Yeah, trail running has its hazards.  A moment of inattention, or an attempt to pass on a slippery slope, and you fall.  It happens to the best of us.  Now you’ve got some blood on your knee or elbow.  But after the first couple minutes, the injury fades from your consciousness. Because all things considered, it only hurts about a tenth as much as your legs anyway.

Then you get to the aid station, and someone insists on treating it.  No thanks.  But let me just clean it up for you.  No, really, I’m OK.  It’ll just take a minute, we’ve got the bandages right here.  I’m fine, thanks.  Here, look, the chair’s all ready.  Seriously?  Not only am I supposed to stop and let my legs tighten up, I’m supposed to sit down?  Like I’ll ever get out of a chair at this point?

Similar to Aid Stations Down Low, in that if you give in, you’re done.  They mean well, though, like Hey, I Just Work Here, and in contrast to Myyyyyy Precious….

Hey, I Just Work Here

Picture the runner, about to leave the aid station.  She asks, “what’s next?”  The aid station volunteer replies, “Five miles downhill to the next station.”

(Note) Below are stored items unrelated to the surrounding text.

(* ===== verification/OrderSystem.v ===== *)
(** OrderSystem: the order service composed with the other components over the in-memory
    adapters, as the tests compose it: the in-memory repositories, the customer and
    product services behind the lookup adapters of cmd/api/adapters.go, the fake queue
    producer, the metrics and the logs; and the properties of the whole.  Its first
    theorem holds for any adapters that meet their contracts. *)
From S2P Require Import Prelude Errors Effects GoStrings Uuid Money Pagination Catalog Customer Product OrderModel OrderRepo OrderService OrderLifecycle OrderQueue.

(** ** The lookup adapters (cmd/api/adapters.go) *)

(** [errors.As(err, &appErr) && appErr.Code == CodeNotFound]. *)
Definition is_not_found (err : error) : bool :=
  match errors_As_AppError err with
  | Some a => bool_decide (ae_Code a = CodeNotFound)
  | None => false
  end.

Definition customerLookup_FindByID (id : uuid) : prog customer.customerE (res Customer) :=
  out <-! customer.FindByID id
      catch (fun err => if is_not_found err then Err (ErrVar OrderErrNotFound) else Err err) ;;
  Ret (Ok (mkCustomer (customer.co_ID out) (customer.co_Active out))).

Definition productLookup_FindManyByID (ids : list uuid) : prog product.productE (res (list Product)) :=
  loaded <-! product.FindManyByID ids ;;
  Ret (Ok (list_fmap _ _ (fun p => mkProduct (product.po_ID p) (product.po_Price p) (product.po_Active p)) loaded)).

#[export] Existing Instances customer.mem_handler product.mem_handler.

(** ** The composed state *)

(** What reached the metrics recorder and the two loggers. *)
Inductive record :=
| MCreated | MProcessed | MFailed
| MDuration (nanoseconds : Z)
| LPublishFailure (orderID : uuid) (err : error)
| LProcess (msg : string) (orderID : option uuid) (err : option error).

Record World := mkWorld {
  w_orders : InMemoryRepository;
  w_customers : customer.world;
  w_products : product.world;
  w_producer : FakeProducer;
  w_processor : FakePaymentProcessor;
  w_records : list record;
  w_source : oracle;
}.

Definition set_orders (r : InMemoryRepository) (w : World) : World :=
  mkWorld r (w_customers w) (w_products w) (w_producer w) (w_processor w) (w_records w) (w_source w).
Definition set_customers (c : customer.world) (w : World) : World :=
  mkWorld (w_orders w) c (w_products w) (w_producer w) (w_processor w) (w_records w) (w_source w).
Definition set_products (p : product.world) (w : World) : World :=
  mkWorld (w_orders w) (w_customers w) p (w_producer w) (w_processor w) (w_records w) (w_source w).
Definition set_producer (p : FakeProducer) (w : World) : World :=
  mkWorld (w_orders w) (w_customers w) (w_products w) p (w_processor w) (w_records w) (w_source w).
Definition set_processor (p : FakePaymentProcessor) (w : World) : World :=
  mkWorld (w_orders w) (w_customers w) (w_products w) (w_producer w) p (w_records w) (w_source w).
Definition add_record (r : record) (w : World) : World :=
  mkWorld (w_orders w) (w_customers w) (w_products w) (w_producer w) (w_processor w)
    (w_records w ++ [r]) (w_source w).
Definition set_source (o : oracle) (w : World) : World :=
  mkWorld (w_orders w) (w_customers w) (w_products w) (w_producer w) (w_processor w) (w_records w) o.

Section system.
Context `{!UuidText, !CaseTables}.

(** Only [UpdateStatus] reads the clock inside the repository. *)
Definition repo_call {X} (e : repoE X) (w : World) : X * World :=
  let o := w_source w in
  let '(x, r) := mem_handle e (clock o (ticks o)) (w_orders w) in
  (x, set_source (match e with UpdateStatus _ _ => (tick o).2 | _ => o end) (set_orders r w)).

#[export] Instance world_handler : Handler orderE World :=
  fun X e =>
  match e in orderE X return World -> X * World with
  | Repo r => repo_call r
  | FindCustomer id => fun w =>
      let '(x, c) := run (customerLookup_FindByID id) (w_customers w) in (x, set_customers c w)
  | FindProducts ids => fun w =>
      let '(x, p) := run (productLookup_FindManyByID ids) (w_products w) in (x, set_products p w)
  | PublishOrderCreated msg => fun w =>
      let '(x, p) := fake_PublishOrderCreated msg (w_producer w) in (x, set_producer p w)
  | LogPublishFailureAfterCommit id err => fun w => (tt, add_record (LPublishFailure id err) w)
  | IncOrdersCreated => fun w => (tt, add_record MCreated w)
  | IncOrdersProcessed => fun w => (tt, add_record MProcessed w)
  | IncOrdersFailed => fun w => (tt, add_record MFailed w)
  | RecordProcessingDuration d => fun w => (tt, add_record (MDuration d) w)
  | ProcessLog msg id err => fun w => (tt, add_record (LProcess msg id err) w)
  | Now => fun w => let '(t, o) := tick (w_source w) in (t, set_source o w)
  | NewUUID => fun w => let '(u, o) := fresh_id (w_source w) in (u, set_source o w)
  | ProcessPayment o => fun w =>
      let '(x, p) := fake_ProcessPayment o (w_processor w) in (x, set_processor p w)
  end.

(** ** The composed state is an [OrderWorld] *)
Definition issued (o : oracle) : gset uuid := list_to_set (draw o <$> seq 0 (drawn o)).

#[global] Arguments issued o : simpl never.

#[export] Instance world_order_world : OrderWorld World := {
  ow_sem := sem_of_handler world_handler;
  ow_store w := mem_store (w_orders w);
  ow_issued w := issued (w_source w);
  ow_valid w := mem_ok (w_orders w) /\ good_ids (w_source w);
}.

Lemma elem_of_issued u o : u ∈ issued o <-> exists i, (i < drawn o)%nat /\ draw o i = u.
Proof.
  unfold issued. rewrite elem_of_list_to_set, list_elem_of_fmap. setoid_rewrite elem_of_seq.
  naive_solver lia.
Qed.

(** A call that is not a repository call leaves the orders alone, and the ids drawn. *)
Lemma world_frame {X} (e : orderE X) w :
  is_repo e = false ->
  w_orders (handle e w).2 = w_orders w /\
  draw (w_source (handle e w).2) = draw (w_source w) /\
  (drawn (w_source w) <= drawn (w_source (handle e w).2))%nat.
Proof.
  destruct e; intros Hr; try done; cbn; repeat case_match; simplify_eq/=; repeat split; lia.
Qed.

Lemma issued_mono o o' : draw o' = draw o -> (drawn o <= drawn o')%nat -> issued o ⊆ issued o'.
Proof.
  intros Hd Hn u. rewrite !elem_of_issued, Hd. intros (i & Hi & Hu). exists i. split; [lia|done].
Qed.

#[export] Instance world_order_laws : OrderWorldLaws World.
Proof.
  constructor.
  - intros X e w x w' [Hok _] Hsem. unfold sem, ow_sem, world_order_world, sem_of_handler in Hsem.
    cbn in Hsem. unfold repo_call in Hsem.
    pose proof (mem_refines e (clock (w_source w) (ticks (w_source w))) (w_orders w) Hok) as [Hspec _].
    destruct (mem_handle e _ (w_orders w)) as [y r]. simplify_eq.
    split; [|cbn; by destruct e]. exists e. split; [apply stored_as_refl|exact Hspec].
  - intros X e w x w' _ Hsem Hr. unfold sem, ow_sem, world_order_world, sem_of_handler in Hsem.
    destruct (world_frame e w Hr) as (Ho & Hd & Hn). rewrite Hsem in Ho, Hd, Hn. cbn in *.
    split; [by rewrite Ho|]. by apply issued_mono.
  - intros w u w' [_ [Hinj Hnil]] Hsem. cbn in Hsem. injection Hsem as <- <-. cbn.
    split; [apply Hnil|]. rewrite !elem_of_issued. split.
    + intros (i & Hi & Hu). apply Hinj in Hu. lia.
    + exists (drawn (w_source w)). split; [cbn; lia|done].
  - intros X e w x w' [Hok Hgood] Hsem. unfold sem, ow_sem, world_order_world, sem_of_handler in Hsem.
    destruct (is_repo e) eqn:Hr.
    + destruct e as [X r| | | | | | | | | | | |]; try done. cbn in Hsem. unfold repo_call in Hsem.
      pose proof (mem_refines r (clock (w_source w) (ticks (w_source w))) (w_orders w) Hok) as [_ Hok'].
      destruct (mem_handle r _ (w_orders w)) as [y r']. simplify_eq. split; [exact Hok'|].
      cbn. by destruct r.
    + destruct (world_frame e w Hr) as (Ho & Hd & Hn). rewrite Hsem in Ho, Hd, Hn. cbn in *.
      split; [by rewrite Ho|]. unfold good_ids in *. by rewrite Hd.
Qed.
End system.

(** ** A concrete system: one active customer, one active product *)
Definition demo_customers : customer.world :=
  customer.mkWorld {[100%N := customer.mkCustomer 100 "Ann" "123" "ann@x" "" true 0 0]} demo_oracle.
Definition demo_products : product.world :=
  product.mkWorld {[200%N := product.mkProduct 200 "Pen" "P-1" (mkMoney 150) true 0 0]} demo_oracle.
Definition demo_world : World :=
  mkWorld NewInMemoryRepository demo_customers demo_products (mkProducer [] false None)
    (mkProcessor ∅ None) [] demo_oracle.

Definition demo_input : CreateOrderInput := mkOrderInput 100 [mkItemInput 200 3].

#[local] Existing Instances bit_text no_tables.

Lemma demo_world_ok : world_ok demo_world.
Proof.
  split; [split; [apply map_Forall_empty|apply good_ids_demo]|].
  cbn. unfold mem_store. cbn. split; [|set_solver].
  intros i en. by rewrite map_lookup_imap, lookup_empty.
Qed.

(** The system after the order 1 was created. *)
Definition one_order : World := (run (Create 9 demo_input) demo_world).2.

Example one_order_created :
  (run (Create 9 demo_input) demo_world).1 =
    Ok (mkOrderOutput 1 100 StatusCreated (mkMoney 450)
          [mkItemOutput 200 3 (mkMoney 150) (mkMoney 450)] 0) /\
  Messages (w_producer one_order) = [mkMessage 1 OrderCreatedEvent 0 0] /\
  w_records one_order = [MCreated].
Proof. vm_compute. repeat split. Qed.

(** ** Properties *)

(** C1: for every implementation of the ports that keeps the promises of
    [OrderWorldLaws] - it may fail any call, and even apply a write whose
    acknowledgement is lost - requests and queue messages served one after the other
    move every stored order only along allowed transitions, add orders only as
    CREATED, never remove an order or change its items, total, customer or creator,
    and keep every order well formed. *)
Theorem served_orders_follow_lifecycle {W : Type} `{!OrderWorld W, !OrderWorldLaws W}
    (rs : list request) (w w' : W) :
  world_ok w -> exec (serve_all rs) w tt w' ->
  world_ok w' /\ lawful transitions (ow_store w) (ow_store w').
Proof. apply serve_all_alone. Qed.

Definition demo_requests : list request := [RCreate 9 demo_input; RProcess 1; RShip 1; RCancel 1].

Lemma served_orders_follow_lifecycle_witness :
  let w' := (run (serve_all demo_requests) demo_world).2 in
  world_ok w' /\ lawful transitions (ow_store demo_world) (ow_store w') /\
  o_Status <$> orders (w_orders w') !! 1%N = Some StatusShipped.
Proof.
  cbv zeta.
  assert (H : exec (serve_all demo_requests) demo_world tt (run (serve_all demo_requests) demo_world).2).
  { pose proof (run_exec world_handler (serve_all demo_requests) demo_world) as Hr.
    destruct (run (serve_all demo_requests) demo_world).1. exact Hr. }
  destruct (served_orders_follow_lifecycle demo_requests demo_world _ demo_world_ok H) as [H1 H2].
  split; [exact H1|]. split; [exact H2|]. vm_compute. reflexivity.
Defined.

(** Under every interleaving, call by call, of any number of requests and
    queue messages over such an implementation, no stored order is ever removed or
    overwritten by another one, no order's items, total, customer, creator or
    creation time ever changes, and every stored order is well formed: it has items,
    each priced quantity times unit price, and its total is their sum. *)
Theorem concurrent_requests_keep_orders {W : Type} `{!OrderWorld W, !OrderWorldLaws W}
    (rs : list request) (ps : list (prog orderE unit)) (w w' : W) :
  world_ok w -> pool_steps (serve <$> rs, w) (ps, w') ->
  world_ok w' /\ lawful any_status (ow_store w) (ow_store w').
Proof. intros Hw Hsteps. exact (serve_together rs w (ps, w') Hw Hsteps). Qed.

Definition demo_schedule : list nat := [0; 1; 0; 1; 1; 0; 0; 1; 0; 1; 0; 1; 0; 1; 0; 1]%nat.
Definition demo_pool : list request := [RCreate 9 demo_input; RCreate 8 demo_input].

Lemma concurrent_requests_keep_orders_witness :
  let c := run_schedule world_handler demo_schedule (serve <$> demo_pool) demo_world in
  world_ok c.2 /\ lawful any_status (ow_store demo_world) (ow_store c.2) /\
  size (orders (w_orders c.2)) = 2%nat.
Proof.
  cbv zeta.
  pose proof (run_schedule_steps world_handler demo_schedule (serve <$> demo_pool) demo_world) as H.
  destruct (run_schedule world_handler demo_schedule (serve <$> demo_pool) demo_world) as [ps w'] eqn:Hrun.
  destruct (concurrent_requests_keep_orders demo_pool ps demo_world w' demo_world_ok H) as [H1 H2].
  split; [exact H1|]. split; [exact H2|].
  change (size (orders (w_orders (ps, w').2)) = 2%nat). rewrite <- Hrun. vm_compute. reflexivity.
Defined.

(** [Cancel] and [Process] as members of one pool. *)
Inductive answer := ACancel (r : res OrderOutput) | AProcess (r : res unit).
Definition canceler (id : uuid) : prog orderE answer := r <- Cancel id ;; Ret (ACancel r).
Definition processor (id : uuid) : prog orderE answer := r <- Process id ;; Ret (AProcess r).

Definition canceled_output : OrderOutput :=
  mkOrderOutput 1 100 StatusCanceled (mkMoney 450) [mkItemOutput 200 3 (mkMoney 150) (mkMoney 450)] 0.

(** C20: [Cancel] and [Process] check the status and write it in separate calls.
    A client can be told that its order is CANCELED while the order ends PAID; and a
    payment can be taken and recorded while the order ends CANCELED - two
    transitions the table forbids. *)
Theorem cancel_races_with_processing :
  (exists out w',
     pool_steps ([canceler 1; processor 1], one_order)
       ([Ret (ACancel (Ok out)); Ret (AProcess (Ok tt))], w') /\
     oo_Status out = StatusCanceled /\
     o_Status <$> orders (w_orders w') !! 1%N = Some StatusPaid) /\
  (exists out w',
     pool_steps ([canceler 1; processor 1], one_order)
       ([Ret (ACancel (Ok out)); Ret (AProcess (Ok tt))], w') /\
     In MProcessed (w_records w') /\
     o_Status <$> orders (w_orders w') !! 1%N = Some StatusCanceled).
Proof.
  assert (Hrun : forall sched ps, (run_schedule world_handler sched [canceler 1; processor 1] one_order).1 = ps ->
            pool_steps ([canceler 1; processor 1], one_order)
              (ps, (run_schedule world_handler sched [canceler 1; processor 1] one_order).2)).
  { intros sched ps <-. rewrite <- surjective_pairing. apply run_schedule_steps. }
  split.
  - exists canceled_output. eexists. split; [|split]; [|reflexivity|].
    + apply (Hrun [1; 0; 0; 0; 1; 1; 1; 1; 1; 1; 1; 1]%nat). vm_compute. reflexivity.
    + vm_compute. reflexivity.
  - exists canceled_output. eexists. split; [|split].
    + apply (Hrun [0; 1; 1; 1; 1; 1; 1; 1; 1; 1; 0; 0]%nat). vm_compute. reflexivity.
    + vm_compute. tauto.
    + vm_compute. reflexivity.
Qed.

Now, aid station crew in general are helpful and dedicated.  But with this poor choice of question, the runner has stumbled upon the initiation pact of the Fraternal Association of Landmark Sequence Experts.  And there are two things she can count on:
  1. It’s well more than five miles to the next aid station
  2. It’s not downhill
Honestly, it’s not like they’re not helpful or friendly.  It just the pact, sort of like leave-no-man-behind, except it’s tell-no-runner-the-trail.  You’re better off not asking.

It’s virtually impossible to blame the RD for this one, similar to the Aid Station Orchestra and Running Backward.

If Only I Could Use It

Just imagine the Sadistic Race Director examining potential course routes.  “Look at this flat, fast section / gentle downhill.  What are we going to do about that?”  There are only two options: Beat the runners up so they can’t take advantage of it (If Only I Could Use This Flat), or find a better route (If Only I Could Use This Downhill).

For more advice on optimal course layout, see Aid Stations on High and Drive Them Loopy.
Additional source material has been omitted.